── Information given
Lemma edit_rec_refl a : edit_rec a a = 0.
Proof.
  induction a as [|x a IHa]; [reflexivity|].
  rewrite edit_rec_cons, IHa, Ascii.eqb_refl.
  pose proof (edit_rec_nonneg a (x :: a)). pose proof (edit_rec_nonneg (x :: a) a).
  unfold min3. lia.
Qed.

(** The triangle inequality of the unit-cost recurrence. *)
Lemma edit_rec_triangle a b c : edit_rec a c <= edit_rec a b + edit_rec b c.
Proof.
  remember (length a + length b + length c)%nat as n eqn:Hn.
  revert a b c Hn. induction n as [n IH] using lt_wf_ind. intros a b c Hn.
  assert (Hrec : ∀ a' b' c',
    (length a' + length b' + length c' < length a + length b + length c)%nat →
    edit_rec a' c' <= edit_rec a' b' + edit_rec b' c').
  { intros a' b' c' Hlt. eapply IH; [|reflexivity]. lia. }
  clear IH Hn.
  destruct a as [|x a], b as [|y b], c as [|z c];
    rewrite ?edit_rec_nil_l, ?edit_rec_nil_r; cbn [length]; try lia.
  - (* [] (y::b) (z::c) *)
    pose proof (Hrec [] b c ltac:(cbn [length]; lia)) as H1.
    pose proof (Hrec [] b (z :: c) ltac:(cbn [length]; lia)) as H2.
    pose proof (Hrec [] (y :: b) c ltac:(cbn [length]; lia)) as H3.
    rewrite edit_rec_cons. rewrite !edit_rec_nil_l in *. cbn [length] in *.
    unfold min3. destruct (Ascii.eqb y z); lia.
  - (* (x::a) [] (z::c) *)
    pose proof (Hrec a [] c ltac:(cbn [length]; lia)) as H1.
    pose proof (Hrec a [] (z :: c) ltac:(cbn [length]; lia)) as H2.
    pose proof (Hrec (x :: a) [] c ltac:(cbn [length]; lia)) as H3.
    rewrite edit_rec_cons. rewrite !edit_rec_nil_l, !edit_rec_nil_r in *.
    cbn [length] in *. unfold min3. destruct (Ascii.eqb x z); lia.
  - (* (x::a) (y::b) [] *)
    pose proof (Hrec a b [] ltac:(cbn [length]; lia)) as H1.
    pose proof (Hrec a (y :: b) [] ltac:(cbn [length]; lia)) as H2.
    pose proof (Hrec (x :: a) b [] ltac:(cbn [length]; lia)) as H3.
    rewrite edit_rec_cons. rewrite !edit_rec_nil_r in *. cbn [length] in *.
    unfold min3. destruct (Ascii.eqb x y); lia.
  - (* all non-empty *)
    pose proof (Hrec a (y :: b) (z :: c) ltac:(cbn [length]; lia)) as H1.
    pose proof (Hrec (x :: a) (y :: b) c ltac:(cbn [length]; lia)) as H2.
    pose proof (Hrec (x :: a) b (z :: c) ltac:(cbn [length]; lia)) as H3.
    pose proof (Hrec (x :: a) b c ltac:(cbn [length]; lia)) as H4.
    pose proof (Hrec a b (z :: c) ltac:(cbn [length]; lia)) as H5.
    pose proof (Hrec a b c ltac:(cbn [length]; lia)) as H6.
    clear Hrec. rewrite !edit_rec_cons in *. unfold min3 in *.
    destruct (Ascii.eqb_spec x y), (Ascii.eqb_spec y z), (Ascii.eqb_spec x z);
      try congruence; lia.
Qed.

Lemma edit_rec_cons_le y b : edit_rec (y :: b) b <= 1.
Proof.
  destruct b as [|z b]; [cbn; lia|].
  rewrite edit_rec_cons.
  pose proof (edit_rec_refl (z :: b)). unfold min3. lia.
Qed.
────
Action item:
All lines in the listing above that contain "induction" should be shown.

Written response:
  induction a as [|x a IHa]; [reflexivity|].
  revert a b c Hn. induction n as [n IH] using lt_wf_ind. intros a b c Hn.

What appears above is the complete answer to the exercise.